His wife immediately cut ties after learning the truth. She was granted an emergency divorce shortly before Rader officially confessed to the 10 murders in August 2005, receiving consecutive life sentences that amounted to 175 years in jail without the possibility of parole. But Rawson struggled to find closure. At the advice of a pastor at their church, she wrote her father a letter.
“Dear Dad, No matter what you may have done or not done, you are my father and I love you…” she wrote in her book, recalling that initial note. His response was largely unsatisfying, giving her few answers behind an admission he had “serious problems”, yet she continued to write.

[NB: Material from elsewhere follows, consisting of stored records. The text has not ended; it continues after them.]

(** [handleDirectTCPIP] up to the copies: the address it dialed, if any, and
    the outcome. *)
Definition handleDirectTCPIP (unmarshal : list Z -> option directTCPIPPayload) (dial : string -> bool) (accepted : bool)
    (extra : list Z) : option string * channel_result :=
  match unmarshal extra with
  | None => (None, RejectedPayload)
  | Some payload =>
      let destAddr := JoinHostPort (dp_DestHost payload) (pretty (dp_DestPort payload)) in
      (Some destAddr,
       if negb (dial destAddr) then RejectedConnect else if negb accepted then AcceptFailed else Forwarding destAddr)
  end.

(** The goroutine of a channel; a dial with a cancelled context fails at once. *)
Definition run_channel (i : nat) (token : string) (dialed : option string) (s : SSHServer) : SSHServer :=
  mkServer (ss_cfg s) (ss_listening s) (ss_cancelled s) (ss_loop s) (ss_sem s) (ss_conns s)
    (delete i (ss_channels s))
    (match dialed with
     | Some a => if ss_cancelled s then ss_dials s else ss_dials s ++ [(token, a)]
     | None => ss_dials s
     end) (ss_clock s).

(** The part of [Shutdown] before it waits. *)
Definition begin_Shutdown (s : SSHServer) : SSHServer :=
  mkServer (ss_cfg s) false true (ss_loop s) (ss_sem s) (ss_conns s) (ss_channels s) (ss_dials s) (ss_clock s).

(** [wg.Wait] returns: the accept loop and every connection have ended. *)
Definition drained (s : SSHServer) : Prop := ss_loop s = false /\ ss_conns s = ∅.

Definition end_loop (s : SSHServer) : SSHServer :=
  mkServer (ss_cfg s) (ss_listening s) (ss_cancelled s) false (ss_sem s) (ss_conns s) (ss_channels s) (ss_dials s)
    (ss_clock s).

Definition tick (dt : Z) (s : SSHServer) : SSHServer :=
  mkServer (ss_cfg s) (ss_listening s) (ss_cancelled s) (ss_loop s) (ss_sem s) (ss_conns s) (ss_channels s) (ss_dials s)
    (ss_clock s + dt).

Section server.
Context (Verify : string -> bool) (unmarshal : list Z -> option directTCPIPPayload).

(** The handshake succeeds only with a key the callback accepts; nothing moves
    on a connection after its deadline.  A failing [Accept] ends the loop, and
    [Accept] fails once the listener is closed. *)
Inductive step : SSHServer -> SSHServer -> Prop :=
| step_accept id s : ss_loop s = true -> ss_listening s = true -> ss_conns s !! id = None ->
    step s (accept id s).2
| step_loop_ends s : ss_loop s = true -> step s (end_loop s)
| step_handshake id token s : ss_conns s !! id = Some Handshaking -> Verify token = true ->
    step s (reset_deadline id token s)
| step_handshake_fails id s : ss_conns s !! id = Some Handshaking -> step s (release id s)
| step_channel id token deadline channelType extra s : ss_conns s !! id = Some (Serving token deadline) ->
    ss_clock s < deadline -> step s (open_channel id token channelType extra s).2
| step_dial i token extra dial accepted s : ss_channels s !! i = Some (token, extra) ->
    step s (run_channel i token (handleDirectTCPIP unmarshal dial accepted extra).1 s)
| step_closed id token deadline s : ss_conns s !! id = Some (Serving token deadline) -> step s (release id s)
| step_shutdown s : step s (begin_Shutdown s)
| step_time dt s : 0 <= dt -> step s (tick dt s).

End server.

(** ** A forwarded channel (ssh_channels.go) *)

Module Pipe.

(** What was sent and delivered in each direction, which senders have
    finished, and whether [cleanup] has run. *)
Record state := mkState {
  up_sent : list Z; up_done : list Z; up_eof : bool;
  down_sent : list Z; down_done : list Z; down_eof : bool;
  closed : bool
}.

Definition start : state := mkState [] [] false [] [] false false.

(** [io.Copy] ends at the end of its source or on an error: both ends are
    closed, once. *)
Inductive step : state -> state -> Prop :=
| client_sends b us ud ds dd de : step (mkState us ud false ds dd de false) (mkState (us ++ [b]) ud false ds dd de false)
| client_finishes us ud ue ds dd de c : step (mkState us ud ue ds dd de c) (mkState us ud true ds dd de c)
| target_sends b us ud ue ds dd : step (mkState us ud ue ds dd false false) (mkState us ud ue (ds ++ [b]) dd false false)
| target_finishes us ud ue ds dd de c : step (mkState us ud ue ds dd de c) (mkState us ud ue ds dd true c)
| copy_up b us ud ue ds dd de : us !! length ud = Some b ->
    step (mkState us ud ue ds dd de false) (mkState us (ud ++ [b]) ue ds dd de false)
| copy_down b us ud ue ds dd de : ds !! length dd = Some b ->
    step (mkState us ud ue ds dd de false) (mkState us ud ue ds (dd ++ [b]) de false)
| up_ends us ud ds dd de c : length ud = length us ->
    step (mkState us ud true ds dd de c) (mkState us ud true ds dd de true)
| down_ends us ud ue ds dd c : length dd = length ds ->
    step (mkState us ud ue ds dd true c) (mkState us ud ue ds dd true true)
| copy_fails s : step s (mkState (up_sent s) (up_done s) (up_eof s) (down_sent s) (down_done s) (down_eof s) true).

End Pipe.

(** ** The mesh server (mesh_server.go) *)

Inductive mesh_phase := Running | Draining | Stopped.

Record MeshServer := mkMesh { me_phase : mesh_phase; me_ssh : option SSHServer; me_sessions : Tunnel.Manager.state }.

(** [hostKey]: whether there is one. *)
Definition NewMeshServer (cfg : Tunnel.Config) (hostKey : bool) (now : Z) : outcome MeshServer :=
  let cfg := Tunnel.ApplyDefaults cfg in
  let addr := Tunnel.tc_SSHListenAddr cfg in
  let meshIP := match SplitHostPort addr with Some (host, _) => host | None => "" end in
  let sessions := Tunnel.Manager.mkState (Tunnel.Manager.NewSessionManager cfg meshIP) [] [] now in
  if decide (addr <> "" /\ hostKey = true) then
    match NewSSHServer (mkSSHConfig (Tunnel.tc_MaxSessions cfg) (Tunnel.tc_DefaultTimeout cfg) addr) now with
    | Panics => Panics
    | Returns s => Returns (mkMesh Running (Some s) sessions)
    end
  else Returns (mkMesh Running None sessions).

Definition mesh_Start (listen : bool) (m : MeshServer) : option string * MeshServer :=
  match me_ssh m with
  | None => (None, m)
  | Some s =>
      match Start listen s with
      | (Some e, s) => (Some ("tunnel: mesh server: start ssh: " +:+ e), mkMesh (me_phase m) (Some s) (me_sessions m))
      | (None, s) => (None, mkMesh (me_phase m) (Some s) (me_sessions m))
      end
  end.

(** [Shutdown] waits for the SSH server and then closes the sessions; the
    parts go on meanwhile. *)
Inductive mesh_step (Verify : string -> bool) (unmarshal : list Z -> option directTCPIPPayload)
    : MeshServer -> MeshServer -> Prop :=
| mesh_ssh p s s' t : step Verify unmarshal s s' -> mesh_step Verify unmarshal (mkMesh p (Some s) t) (mkMesh p (Some s') t)
| mesh_sessions p s t t' : Tunnel.Manager.step t t' -> mesh_step Verify unmarshal (mkMesh p s t) (mkMesh p s t')
| mesh_shutdown s t : mesh_step Verify unmarshal (mkMesh Running s t) (mkMesh Draining (begin_Shutdown <$> s) t)
| mesh_drained `{MapOrder} s t : match s with Some s => drained s | None => True end ->
    mesh_step Verify unmarshal (mkMesh Draining s t) (mkMesh Stopped s (Tunnel.Manager.Shutdown t)).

“I had to learn how to grieve a man that was not dead, somebody I loved very much that no one else loved anymore,” she explained to 20/20. “I wasn’t corresponding with BTK. I’m never corresponding with BTK. I’m talking to my father. I’m talking to the man that I lived with for 26 years….I still love my dad today. I love the man that I knew. I don’t know a psychopath….That’s not the man I knew and loved.”

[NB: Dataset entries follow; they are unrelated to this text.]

(** ** Theorems *)

(** On a disk without files in the state directory, loading leaves data and
    reports empty and the rest of the cache as it was. *)
Lemma Load_none `{Codec (gmap string string)} `{Codec (list SecretRef)} `{Codec DataEntry} `{Codec ReportEntry} sc d c d' :
  (forall q, d_files d !! (stateDir sc ++ q) = None) -> Load sc d = (None, (c, d')) ->
  c = mkCache (sc_dataDir sc) (sc_metadata sc) ∅ (sc_secretIndex sc) ∅.
Proof.
  intros Hn. assert (Hd : forall p d0, d_files (MkdirAll p d0).2 = d_files d0).
  { intros p d0. unfold MkdirAll. by case_decide. }
  assert (Hj : forall n, plain n -> Join (stateDir sc) n = stateDir sc ++ [n]) by (intros; by apply Join_plain).
  unfold Load. rewrite !Hj by (split; by_compute).
  pose proof (Hd (stateDir sc ++ ["data"]) d) as E1. destruct (MkdirAll _ d) as [[] d1]; [|done]. cbn [negb snd] in *.
  pose proof (Hd (stateDir sc ++ ["report"]) d1) as E2. destruct (MkdirAll _ d1) as [[] d2]; [|done]. cbn [negb snd] in *.
  rewrite E1 in E2. unfold load_optional. rewrite E2, !Hn. cbn [default].
  assert (Hr : forall n, ReadDir (stateDir sc ++ [n]) d2 = []).
  { intros n. destruct (ReadDir _ d2) as [|x l] eqn:Er; [done|]. exfalso.
    assert (Hx : x ∈ ReadDir (stateDir sc ++ [n]) d2) by (rewrite Er; by left).
    apply elem_of_ReadDir in Hx as [b Hx]. by rewrite E2, <- app_assoc, Hn in Hx. }
  rewrite !Hr. cbn [load_files]. by intros [= <- <-].
Qed.
(** * eomap-classic: the DIB pixel decoder ([src/dib_reader.cpp])

    A shallow embedding of the bitmap reader: the bitfield decoder, the
    scale tables kept in the static [convert_table] array, the format
    checks, the channel set-up of [dib_reader::start] and the two row
    readers.  Integers are [Z]; a C array is a [list Z] read with stdpp's
    lookup and written with stdpp's insert, and every access outside the
    array (or through a null pointer) makes the operation return [None]:
    C gives such an access no meaning.  The same holds for the [int]
    arithmetic of the row readers: an overflow has no result. *)

From Stdlib Require Import ZArith Lia.
From stdpp Require Import base option list strings.

Local Open Scope Z_scope.

(** ** Machine integers *)

(** [std::uint32_t]: the low 32 bits. *)
Definition to_u32 (z : Z) : Z := Z.land z 0xFFFFFFFF.

(** [unsigned char], and the byte held by a [char]: the low 8 bits. *)
Definition to_u8 (z : Z) : Z := Z.land z 0xFF.

(** [std::size_t] (64 bits): a negative pointer difference wraps to a huge
    value. *)
Definition to_size_t (z : Z) : Z := z mod 2 ^ 64.

(** [int] (32 bits). *)
Definition INT_MIN : Z := - 2 ^ 31.
Definition INT_MAX : Z := 2 ^ 31 - 1.

Definition int_range (z : Z) : Prop := INT_MIN <= z <= INT_MAX.

(** The value of an [int] expression whose mathematical value is [z]: C
    gives a signed overflow no meaning, and so there is no value then. *)
Definition int_value (z : Z) : option Z :=
  if (INT_MIN <=? z) && (z <=? INT_MAX) then Some z else None.

(** ** The static conversion tables *)

Definition NUM_CONVERT_TABLES : Z := 8.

But after his sentencing “I shut down,” she told 20/20. “I was mad. I was done. I wiped my hands of him for two years.” She would reach out again in 2007 to inform him she was pregnant with daughter, Emily, now 10, (she also has a 7-year-old son named Ian), but then went silent for the next five years.
As Christmas approached in 2012, she was driving home from a movie with a friend when she experienced a type of epiphany, forgiveness unexpectedly washing over her, as she detailed in her book. “I was sobbing so hard, I had to pull over. White-hot cleansing light overwhelmed my soul—setting me free. It wasn’t from me—It was from God.”

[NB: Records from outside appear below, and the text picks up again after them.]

(** The four strings of a payload that [validateRequest] accepts. *)
Lemma validateRequest_Valid_inv body data :
  validateRequest body = Valid data ->
  exists m e t k,
    getField body "message" = Some (JStr m)
    /\ getField body "recipient_email" = Some (JStr e)
    /\ getField body "context_tag" = Some (JStr t)
    /\ getField body "sender_token" = Some (JStr k)
    /\ notBlank m = true /\ withinLength m = true
    /\ isValidEmail e = true /\ isValidContextTag t = true /\ notBlank k = true
    /\ data = {| message := trim m;
                 recipient_email := toLowerCase (trim e);
                 context_tag := asContextTag t;
                 sender_token := trim k |}.
Proof.
  unfold validateRequest.
  destruct (negb (truthy body) || _); [discriminate|].
  pose proof (requiredString_spec body "message") as Hm.
  destruct (requiredString (getField body "message")) as [m|]; [|discriminate].
  pose proof (requiredString_spec body "recipient_email") as He.
  destruct (requiredString (getField body "recipient_email")) as [e|]; [|discriminate].
  pose proof (requiredString_spec body "context_tag") as Ht.
  destruct (requiredString (getField body "context_tag")) as [t|]; [|discriminate].
  pose proof (requiredString_spec body "sender_token") as Hk.
  destruct (requiredString (getField body "sender_token")) as [k|]; [|discriminate].
  destruct Hm as [Hm Hmb], He as [He Heb], Ht as [Ht Htb], Hk as [Hk Hkb].
  destruct (MAX_MESSAGE_LENGTH <? _) eqn:Hlen; [discriminate|].
  destruct (isValidEmail e) eqn:Hmail; [|discriminate].
  destruct (isValidContextTag t) eqn:Htag; [|discriminate].
  cbn [negb]. intros [= <-].
  exists m, e, t, k. repeat split; auto.
  unfold withinLength. apply Z.leb_le. apply Z.ltb_ge in Hlen. exact Hlen.
Qed.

Bursting into her home, she informed her husband that she’d decided to forgive Rader, quickly scribbling out a six-page letter explaining that she had let the pain go, but she could would never be able to understand what he did or why he did it. That she absolved him for what he’d done to their family, but not all the others he had destroyed.
“There have been massive struggles since forgiving my dad,” she shared in A Serial Killer’s Daughter. “Yet on the days when I’m not wresting with hard, terrible truths, I will tell you: I love my dad—the one I mainly knew. On the good days—I’m as near as I can be to being healed.”